Access Denied: Configuring Anonymous Access on Win2K

When I promote a Windows 2000 server to a domain controller (DC) and create a new Active Directory (AD) domain, why does Win2K ask me whether I want to configure the DC with Permissions compatible only with Windows 2000 servers or Permissions compatible with pre-Windows 2000 servers? What considerations should drive this decision, and what are the effects of both choices?

Microsoft received a lot of criticism for the amount of access it granted to Anonymous logons in Windows NT. By default, anonymous users could query the domain for users, group memberships, and potentially sensitive information. Some server programs, such as NT RAS, depend on the ability to connect anonymously to the DC to get user and group information. In Win2K, Microsoft changed the way the OS handles anonymous connections. When you create a new domain, Win2K asks the question you've seen. What the OS is really asking is "Should I allow anonymous logons to access information in the domain (like NT did) in case server programs need to connect anonymously?"

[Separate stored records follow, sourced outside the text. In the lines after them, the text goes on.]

(* ===== verification/SrView.v ===== *)
(** The dashboard's picture of the SR strategy (internal/strategy/sr_view.go),
    read-only: the regime and levels it sees, what it waits for, and why its
    last entry bar was refused.  The backtest reads the levels of it. *)
From S2P Require Import Prelude Float64 GoText Model RangeContext SrContext Nifty50SrState Nifty50Sr.
#[local] Open Scope Z_scope.
#[local] Open Scope go_scope.

Record SRView := {
  vw_Strategy : string; vw_Key : string; vw_TS : Time;
  vw_Regime : string; vw_ADX : float64; vw_RSI5 : float64; vw_ATR15 : Z; vw_VWAP : Z; vw_EMAFast : Z; vw_EMASlow : Z;
  vw_ORHigh : Z; vw_ORLow : Z; vw_DayOpen : Z; vw_DayHigh : Z; vw_DayLow : Z; vw_PrevDayHigh : Z; vw_PrevDayLow : Z;
  vw_Close : Z; vw_Levels : list SRLevel;
  vw_PendingSide : string; vw_PendingLevel : Z; vw_PendingLeft : Z;
  vw_Side : string; vw_Kind : string; vw_Entry : Z; vw_Stop : Z; vw_Target : Z; vw_Manual : bool; vw_Trail : Z; vw_Strike : Z;
  vw_Block : string; vw_LastReject : string; vw_LastRejectTS : Time; vw_Rejects : gmap string Z;
  vw_TradesToday : Z; vw_MaxTrades : Z; vw_ConsecLosses : Z; vw_DayPnLPts : Z; vw_CooldownLeft : Z;
  vw_EntryTF : Z; vw_EntryFromMin : Z; vw_EntryToMin : Z; vw_MinConfirms : Z; vw_Fade : bool; vw_Retest : bool; vw_Pullback : bool;
  vw_DayExtremePct : Z; vw_DayRunPts : Z; vw_DayExtremePuts : bool;
  vw_BoxPts : Z; vw_BoxLimit : Z; vw_BoxBars : Z; vw_BoxFrom : Time; vw_BoxTo : Time; vw_BoxHigh : Z; vw_BoxLow : Z; vw_Boxed : bool;
  vw_Warn : list string; vw_Warns : gmap string Z; vw_GateMode : string;
  vw_Sweeps : list SRSweep; vw_SweepWarnMin : Z }.

(** The box of the last bars: its size and limit, its first and last time, its
    high and low, and whether it boxes the price in. *)
Record box_view := {
  bx_pts : Z; bx_limit : Z; bx_bars : Z; bx_from : Time; bx_to : Time; bx_high : Z; bx_low : Z; bx_boxed : bool }.
Definition no_box : box_view := {|
  bx_pts := 0; bx_limit := 0; bx_bars := 0; bx_from := zero_time; bx_to := zero_time; bx_high := 0; bx_low := 0; bx_boxed := false |}.

Section view.
Context (cfg : Nifty50SRConfig).

Definition view_box (st : nifty50SRState) (ss : SRState) : box_view :=
  let '(box, boxed) := sideways cfg st ss in
  if box <=? 0 then no_box
  else
    let bars := rc_bars5 (sc_rc (n5_ctx st)) in
    match drop (length bars - Z.to_nat (nc_BoxBars cfg)) bars with
    | [] => no_box
    | first :: rest => {|
        bx_pts := box; bx_limit := rs_ATR15 (ss_Range ss) *! nc_BoxATRPct cfg /! 100; bx_bars := nc_BoxBars cfg;
        bx_from := tb_TS first; bx_to := t_add (tb_TS (List.last rest first)) (5 * Minute);
        bx_high := foldl (λ hi b, Z.max hi (b_High (tb_bar b))) (b_High (tb_bar first)) rest;
        bx_low := foldl (λ lo b, Z.min lo (b_Low (tb_bar b))) (b_Low (tb_bar first)) rest; bx_boxed := boxed |}
    end.

(** What an entry on [side] would be flagged with now. *)
Definition side_warnings (st : nifty50SRState) (ss : SRState) (side : PositionSide) : list string :=
  let ws := situationWarnings cfg st ss side SRKindPullback (dayPosition ss (n5_LastClose st)) (minutesIST (n5_LastCloseTS st) +! 1) in
  let w := sweepWarning cfg st side (n5_LastCloseTS st) in
  (λ w, to_lower side +:+ ":" +:+ w) <$> (ws ++ if String.eqb w "" then [] else [w]).

Definition view_warn (st : nifty50SRState) (ss : SRState) : list string :=
  if 0 <? n5_LastClose st then side_warnings st ss SideCall ++ side_warnings st ss SidePut else [].

Definition flat_side (side : PositionSide) : bool := String.eqb side SideNone || String.eqb side "".
End view.

(** [View]: nothing before the first candle. *)
Definition View (key : string) (s : Nifty50SR) : option SRView :=
  let cfg := sr_cfg s in
  match sr_instruments s !! key with
  | None => None
  | Some st =>
      if t_is_zero (n5_LastCloseTS st) then None
      else
        let ss := sc_state (n5_ctx st) in
        let p := n5_pos st in
        let box := view_box cfg st ss in
        let swept := bool_decide (n5_Sweeps st ≠ []) in
        let pending := negb (flat_side (n5_PendingSide st)) in
        let flat := flat_side (ps_Side p) in
        Some {|
          vw_Strategy := sr_Name cfg; vw_Key := key; vw_TS := n5_LastCloseTS st;
          vw_Regime := if String.eqb (ss_Regime ss) SRRegimeNone then "WARMING" else ss_Regime ss;
          vw_ADX := rs_ADX (ss_Range ss); vw_RSI5 := rs_RSI5 (ss_Range ss); vw_ATR15 := rs_ATR15 (ss_Range ss);
          vw_VWAP := ss_VWAP ss; vw_EMAFast := ss_EMAFast ss; vw_EMASlow := ss_EMASlow ss; vw_ORHigh := ss_ORHigh ss; vw_ORLow := ss_ORLow ss;
          vw_DayOpen := ss_DayOpen ss; vw_DayHigh := ss_DayHigh ss; vw_DayLow := ss_DayLow ss;
          vw_PrevDayHigh := ss_PrevDayHigh ss; vw_PrevDayLow := ss_PrevDayLow ss;
          vw_Close := n5_LastClose st; vw_Levels := ss_Levels ss;
          vw_PendingSide := if pending then n5_PendingSide st else ""; vw_PendingLevel := if pending then n5_PendingLevel st else 0;
          vw_PendingLeft := if pending then n5_PendingLeft st else 0;
          vw_Side := if flat then SideNone else ps_Side p; vw_Kind := ps_Kind p; vw_Entry := ps_IndexEntry p; vw_Stop := ps_StopLevel p;
          vw_Target := ps_TargetLevel p; vw_Manual := ps_ManualLevels p; vw_Trail := ps_TrailDist p; vw_Strike := ps_Strike p;
          vw_Block := if flat then entryBlock cfg st (minutesIST (n5_LastCloseTS st) +! 1) else "";
          vw_LastReject := tl_lastReject (sr_tally s); vw_LastRejectTS := tl_lastRejectTS (sr_tally s); vw_Rejects := tl_dayRejects (sr_tally s);
          vw_TradesToday := n5_TradesToday st; vw_MaxTrades := nc_MaxTradesPerDay cfg; vw_ConsecLosses := n5_ConsecLosses st;
          vw_DayPnLPts := n5_DayPnLPts st; vw_CooldownLeft := n5_CooldownLeft st;
          vw_EntryTF := entryTF cfg; vw_EntryFromMin := nc_EntryFromMin cfg; vw_EntryToMin := nc_EntryToMin cfg;
          vw_MinConfirms := nc_MinConfirmations cfg; vw_Fade := nc_FadeEnabled cfg; vw_Retest := nc_RetestEnabled cfg;
          vw_Pullback := nc_PullbackEnabled cfg;
          vw_DayExtremePct := nc_DayExtremePct cfg; vw_DayRunPts := nc_DayRunPts cfg; vw_DayExtremePuts := nc_DayExtremePuts cfg;
          vw_BoxPts := bx_pts box; vw_BoxLimit := bx_limit box; vw_BoxBars := bx_bars box; vw_BoxFrom := bx_from box; vw_BoxTo := bx_to box;
          vw_BoxHigh := bx_high box; vw_BoxLow := bx_low box; vw_Boxed := bx_boxed box;
          vw_Warn := view_warn cfg st ss; vw_Warns := tl_dayWarns (sr_tally s); vw_GateMode := nc_GateMode cfg;
          vw_Sweeps := n5_Sweeps st; vw_SweepWarnMin := if swept then nc_SweepWarnMin cfg else 0 |}
  end.
Lemma premium_tick_ok s o : mid n day s → premium_tick_check e c s = Some o → outcome_ok o.
Proof.
  move => Hm. rewrite /premium_tick_check. destruct (bt_open s) as [t|]; [|by move => [= <-]].
  destruct (modelTicks e s); simpl; [|by move => [= <-]].
  destruct (bs_OnTick _ _) as [[sig|] st]; [|by move => [= <-]; eapply mid_same; [apply with_strat_same|]].
  destruct (String.eqb _ _); [|by move => [= <-]; eapply mid_same; [apply with_strat_same|]].
  apply close_feed_id. eapply mid_same; [apply with_strat_same|done].
Qed.

Lemma premium_stop_ok s o : mid n day s → premium_stop_check e c s = Some o → outcome_ok o.
Proof.
  move => Hm. rewrite /premium_stop_check. destruct (bt_open s) as [t|]; [|by move => [= <-]].
  destruct (_ && _); [by apply close_feed|by move => [= <-]].
Qed.

Lemma request_ok t reason s o : mid n day s → request_exit e c t reason s = Some o → outcome_ok o.
Proof.
  move => Hm. rewrite /request_exit. destruct bs_ExitRequested as [ask|]; [|by move => [= <-]].
  destruct (ask _ _ _ _) as [[sig|] st]; [|by move => [= <-]; eapply mid_same; [apply with_strat_same|]].
  apply close_feed_id. eapply mid_same; [apply with_strat_same|done].
Qed.

Lemma with_pol_same p s : same_book s (s <| bt_pol := p |>).
Proof. by destruct s. Qed.
Lemma with_pre_same p s : same_book s (s <| bt_pre := p |>).
Proof. by destruct s. Qed.

Lemma with_both_same p b s : same_book s (s <| bt_pol := p |> <| bt_pre := b |>).
Proof. by destruct s. Qed.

Regardless of your response, Win2K grants the Pre-Windows 2000 Compatible Access group Read access to just about everything in the domain, including users and groups. However, Win2K doesn't add any members to the group unless you select Permissions compatible with pre-Windows 2000 servers. In that case, Win2K makes the Everyone group a member of the Pre-Windows 2000 Compatible Access group, which ultimately downgrades Win2K to the NT way of handling anonymous access. If possible, you should avoid selecting Permissions compatible with pre-Windows 2000 servers. Even if you have NT RAS servers, you don't need to select this option unless your domain is running in mixed mode. However, you might need to choose this option if you have Win2K RAS servers in a trusted NT domain. For more information, see the Windows & .NET Magazine article "Integrating Windows 2000 and Windows NT 4.0 RAS," Summer 2000, http://www.winnetmag.com, InstantDoc ID 8899. If you don't think you need NT-style anonymous access, select Permissions compatible only with Windows 2000 servers so that Win2K will leave the Pre-Windows 2000 Compatible Access group empty. Either way, if you realized you made the wrong choice, all you need to do is run one of the following commands:

net localgroup "Pre-Windows 2000   Compatible Access"   everyone /add

or

net localgroup "Pre-Windows 2000   Compatible Access"   everyone /delete

to add or delete Everyone from the group, respectively. You must reboot all DCs for the change to take effect.